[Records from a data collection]
───

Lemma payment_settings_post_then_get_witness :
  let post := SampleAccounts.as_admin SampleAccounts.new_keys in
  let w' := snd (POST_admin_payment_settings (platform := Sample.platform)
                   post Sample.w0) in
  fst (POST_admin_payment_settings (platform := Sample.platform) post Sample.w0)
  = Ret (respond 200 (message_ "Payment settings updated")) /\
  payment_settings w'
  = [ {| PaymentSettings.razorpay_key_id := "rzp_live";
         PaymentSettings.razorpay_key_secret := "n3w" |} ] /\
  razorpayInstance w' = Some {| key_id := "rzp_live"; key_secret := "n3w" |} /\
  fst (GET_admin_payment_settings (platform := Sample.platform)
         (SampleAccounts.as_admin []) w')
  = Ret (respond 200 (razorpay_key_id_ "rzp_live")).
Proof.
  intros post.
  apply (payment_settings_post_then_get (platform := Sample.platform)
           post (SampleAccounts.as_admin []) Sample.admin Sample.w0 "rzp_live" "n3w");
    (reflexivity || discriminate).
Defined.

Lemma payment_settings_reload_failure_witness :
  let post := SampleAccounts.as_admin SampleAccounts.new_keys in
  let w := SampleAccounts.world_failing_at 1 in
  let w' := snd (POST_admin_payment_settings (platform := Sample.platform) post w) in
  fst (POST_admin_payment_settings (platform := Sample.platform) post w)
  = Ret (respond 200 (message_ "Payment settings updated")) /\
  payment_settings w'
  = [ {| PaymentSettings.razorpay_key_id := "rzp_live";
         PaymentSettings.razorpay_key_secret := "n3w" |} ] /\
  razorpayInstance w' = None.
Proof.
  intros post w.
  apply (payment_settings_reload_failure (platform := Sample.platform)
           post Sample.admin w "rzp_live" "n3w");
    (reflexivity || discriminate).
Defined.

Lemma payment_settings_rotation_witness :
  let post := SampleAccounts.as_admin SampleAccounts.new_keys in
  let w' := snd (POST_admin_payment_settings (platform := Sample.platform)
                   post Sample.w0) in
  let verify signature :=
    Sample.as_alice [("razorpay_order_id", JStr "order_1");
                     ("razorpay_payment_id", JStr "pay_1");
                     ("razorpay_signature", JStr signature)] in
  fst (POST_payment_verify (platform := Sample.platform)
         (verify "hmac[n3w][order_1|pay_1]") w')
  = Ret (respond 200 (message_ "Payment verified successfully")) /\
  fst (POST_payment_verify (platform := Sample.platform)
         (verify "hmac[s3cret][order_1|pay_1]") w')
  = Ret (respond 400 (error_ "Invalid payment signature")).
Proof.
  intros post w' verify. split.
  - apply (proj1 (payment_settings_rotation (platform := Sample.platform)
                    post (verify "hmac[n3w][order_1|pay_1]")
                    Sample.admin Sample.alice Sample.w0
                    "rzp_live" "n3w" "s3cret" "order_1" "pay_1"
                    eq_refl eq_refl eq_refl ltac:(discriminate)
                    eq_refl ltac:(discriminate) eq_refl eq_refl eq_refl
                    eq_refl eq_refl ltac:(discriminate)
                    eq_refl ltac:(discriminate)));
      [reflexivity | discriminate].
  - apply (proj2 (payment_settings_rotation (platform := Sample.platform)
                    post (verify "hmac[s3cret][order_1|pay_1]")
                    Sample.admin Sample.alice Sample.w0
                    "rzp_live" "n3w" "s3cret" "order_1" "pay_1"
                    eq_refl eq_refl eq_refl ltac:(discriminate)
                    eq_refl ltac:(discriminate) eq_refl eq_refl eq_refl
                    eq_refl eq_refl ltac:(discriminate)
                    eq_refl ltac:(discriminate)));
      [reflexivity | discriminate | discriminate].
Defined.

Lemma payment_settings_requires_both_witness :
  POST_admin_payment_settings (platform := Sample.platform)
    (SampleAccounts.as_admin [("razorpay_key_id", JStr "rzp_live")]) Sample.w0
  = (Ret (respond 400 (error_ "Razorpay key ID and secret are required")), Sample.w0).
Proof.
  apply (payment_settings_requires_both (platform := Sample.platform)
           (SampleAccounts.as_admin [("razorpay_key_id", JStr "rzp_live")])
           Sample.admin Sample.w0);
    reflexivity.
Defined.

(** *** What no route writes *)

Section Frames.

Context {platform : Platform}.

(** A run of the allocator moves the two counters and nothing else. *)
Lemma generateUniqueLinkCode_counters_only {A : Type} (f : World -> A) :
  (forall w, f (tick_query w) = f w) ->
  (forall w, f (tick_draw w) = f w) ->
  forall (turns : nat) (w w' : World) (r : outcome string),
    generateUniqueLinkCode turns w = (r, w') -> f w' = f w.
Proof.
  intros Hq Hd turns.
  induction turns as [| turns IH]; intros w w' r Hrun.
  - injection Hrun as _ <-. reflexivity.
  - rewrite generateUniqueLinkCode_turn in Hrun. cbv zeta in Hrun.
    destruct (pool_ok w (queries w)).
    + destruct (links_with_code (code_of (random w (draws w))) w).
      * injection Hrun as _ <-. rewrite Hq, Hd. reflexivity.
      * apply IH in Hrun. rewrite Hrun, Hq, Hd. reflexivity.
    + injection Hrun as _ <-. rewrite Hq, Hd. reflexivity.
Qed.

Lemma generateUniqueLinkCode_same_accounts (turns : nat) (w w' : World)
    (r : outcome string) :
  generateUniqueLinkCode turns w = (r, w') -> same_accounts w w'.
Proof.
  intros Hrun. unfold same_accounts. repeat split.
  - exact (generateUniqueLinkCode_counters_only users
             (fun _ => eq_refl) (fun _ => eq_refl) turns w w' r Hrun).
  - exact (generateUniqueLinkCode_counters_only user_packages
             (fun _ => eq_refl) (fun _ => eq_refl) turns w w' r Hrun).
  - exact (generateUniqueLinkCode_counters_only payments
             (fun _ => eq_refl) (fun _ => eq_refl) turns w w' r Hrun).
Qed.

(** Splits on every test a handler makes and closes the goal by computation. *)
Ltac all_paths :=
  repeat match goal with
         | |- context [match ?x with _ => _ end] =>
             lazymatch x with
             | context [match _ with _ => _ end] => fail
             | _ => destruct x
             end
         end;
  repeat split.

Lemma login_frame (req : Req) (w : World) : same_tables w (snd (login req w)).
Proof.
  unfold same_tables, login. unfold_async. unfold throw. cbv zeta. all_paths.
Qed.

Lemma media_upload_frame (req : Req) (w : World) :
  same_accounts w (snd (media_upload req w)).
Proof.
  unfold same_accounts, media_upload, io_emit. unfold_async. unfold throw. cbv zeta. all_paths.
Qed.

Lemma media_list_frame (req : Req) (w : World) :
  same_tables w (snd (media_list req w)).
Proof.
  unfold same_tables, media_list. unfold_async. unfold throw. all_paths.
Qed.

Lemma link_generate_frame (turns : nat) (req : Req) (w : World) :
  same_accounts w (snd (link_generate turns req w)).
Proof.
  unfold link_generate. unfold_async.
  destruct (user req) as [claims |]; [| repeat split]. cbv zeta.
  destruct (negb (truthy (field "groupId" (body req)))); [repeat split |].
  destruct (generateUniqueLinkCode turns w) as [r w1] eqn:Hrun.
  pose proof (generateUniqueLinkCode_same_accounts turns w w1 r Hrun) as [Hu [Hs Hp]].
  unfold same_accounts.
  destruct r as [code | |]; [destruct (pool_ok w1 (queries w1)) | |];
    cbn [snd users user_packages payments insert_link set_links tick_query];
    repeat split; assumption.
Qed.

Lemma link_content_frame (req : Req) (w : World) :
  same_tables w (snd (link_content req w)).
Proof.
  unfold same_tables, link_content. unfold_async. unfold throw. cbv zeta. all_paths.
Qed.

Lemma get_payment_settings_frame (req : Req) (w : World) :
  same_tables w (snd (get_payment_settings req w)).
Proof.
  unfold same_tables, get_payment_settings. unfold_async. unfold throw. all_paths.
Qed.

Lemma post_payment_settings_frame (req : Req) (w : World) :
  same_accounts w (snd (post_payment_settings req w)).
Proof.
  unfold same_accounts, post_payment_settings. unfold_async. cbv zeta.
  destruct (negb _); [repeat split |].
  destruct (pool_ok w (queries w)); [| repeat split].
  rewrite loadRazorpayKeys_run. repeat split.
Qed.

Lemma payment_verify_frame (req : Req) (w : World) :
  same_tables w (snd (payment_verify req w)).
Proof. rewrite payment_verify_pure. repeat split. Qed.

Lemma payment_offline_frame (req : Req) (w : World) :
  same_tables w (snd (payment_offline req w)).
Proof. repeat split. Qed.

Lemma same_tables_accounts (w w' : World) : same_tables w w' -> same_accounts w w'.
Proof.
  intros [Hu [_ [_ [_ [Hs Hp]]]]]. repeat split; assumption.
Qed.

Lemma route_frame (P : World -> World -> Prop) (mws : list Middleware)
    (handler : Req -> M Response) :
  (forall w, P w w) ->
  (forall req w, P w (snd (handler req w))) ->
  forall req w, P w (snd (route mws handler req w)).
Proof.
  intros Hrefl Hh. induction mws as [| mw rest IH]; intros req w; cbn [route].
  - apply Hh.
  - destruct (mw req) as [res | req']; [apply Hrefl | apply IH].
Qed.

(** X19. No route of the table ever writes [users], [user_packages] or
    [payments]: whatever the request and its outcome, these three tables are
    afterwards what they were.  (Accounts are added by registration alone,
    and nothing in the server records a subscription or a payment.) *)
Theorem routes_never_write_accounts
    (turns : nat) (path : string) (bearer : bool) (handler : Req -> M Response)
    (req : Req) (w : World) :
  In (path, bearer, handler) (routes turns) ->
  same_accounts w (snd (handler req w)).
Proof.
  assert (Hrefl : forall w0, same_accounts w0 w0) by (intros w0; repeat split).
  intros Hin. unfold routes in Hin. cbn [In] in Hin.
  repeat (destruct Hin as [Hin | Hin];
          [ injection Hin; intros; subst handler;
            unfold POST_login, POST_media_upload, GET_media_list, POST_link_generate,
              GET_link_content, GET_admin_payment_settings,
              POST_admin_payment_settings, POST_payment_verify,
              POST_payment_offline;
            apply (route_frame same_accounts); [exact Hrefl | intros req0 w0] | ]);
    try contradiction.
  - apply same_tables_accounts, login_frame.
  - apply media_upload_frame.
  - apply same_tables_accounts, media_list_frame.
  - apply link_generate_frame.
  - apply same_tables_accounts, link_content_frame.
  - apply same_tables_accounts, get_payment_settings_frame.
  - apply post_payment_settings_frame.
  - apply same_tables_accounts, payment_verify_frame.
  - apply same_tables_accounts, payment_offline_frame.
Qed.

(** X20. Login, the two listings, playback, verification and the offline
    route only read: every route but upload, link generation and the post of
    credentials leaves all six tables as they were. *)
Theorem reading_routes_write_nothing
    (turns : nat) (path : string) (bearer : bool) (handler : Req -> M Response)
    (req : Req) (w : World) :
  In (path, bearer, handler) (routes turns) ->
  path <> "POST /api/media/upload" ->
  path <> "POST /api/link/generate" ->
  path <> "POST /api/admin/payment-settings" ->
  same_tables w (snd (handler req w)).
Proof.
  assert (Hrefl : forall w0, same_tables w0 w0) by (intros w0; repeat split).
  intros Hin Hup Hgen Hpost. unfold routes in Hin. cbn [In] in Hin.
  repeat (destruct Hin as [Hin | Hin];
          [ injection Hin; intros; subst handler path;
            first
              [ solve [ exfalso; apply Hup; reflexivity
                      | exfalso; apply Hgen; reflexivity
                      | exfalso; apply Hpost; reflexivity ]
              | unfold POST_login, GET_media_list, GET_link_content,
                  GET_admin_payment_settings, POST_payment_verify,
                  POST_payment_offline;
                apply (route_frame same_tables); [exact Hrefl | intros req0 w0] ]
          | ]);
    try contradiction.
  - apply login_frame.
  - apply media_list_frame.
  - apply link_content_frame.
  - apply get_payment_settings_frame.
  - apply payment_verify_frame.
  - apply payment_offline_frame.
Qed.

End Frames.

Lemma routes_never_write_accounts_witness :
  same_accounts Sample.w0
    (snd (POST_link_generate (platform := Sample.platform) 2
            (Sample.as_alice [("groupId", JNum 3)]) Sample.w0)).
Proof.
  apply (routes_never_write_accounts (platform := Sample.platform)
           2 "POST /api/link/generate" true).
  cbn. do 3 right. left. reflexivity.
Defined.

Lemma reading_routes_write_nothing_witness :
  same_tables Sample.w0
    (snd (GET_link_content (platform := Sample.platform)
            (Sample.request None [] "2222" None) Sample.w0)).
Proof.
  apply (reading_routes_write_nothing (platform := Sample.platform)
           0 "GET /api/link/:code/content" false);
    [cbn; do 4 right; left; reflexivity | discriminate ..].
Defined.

───

*Instructions to follow*: Word for word, restate the lines of the data above that fall between the line holding "intros Hin. unfold" and the line holding "- apply same_tables_accounts, login_frame.", inclusive, and no other lines.

*Output of the task*:
  intros Hin. unfold routes in Hin. cbn [In] in Hin.
  repeat (destruct Hin as [Hin | Hin];
          [ injection Hin; intros; subst handler;
            unfold POST_login, POST_media_upload, GET_media_list, POST_link_generate,
              GET_link_content, GET_admin_payment_settings,
              POST_admin_payment_settings, POST_payment_verify,
              POST_payment_offline;
            apply (route_frame same_accounts); [exact Hrefl | intros req0 w0] | ]);
    try contradiction.
  - apply same_tables_accounts, login_frame.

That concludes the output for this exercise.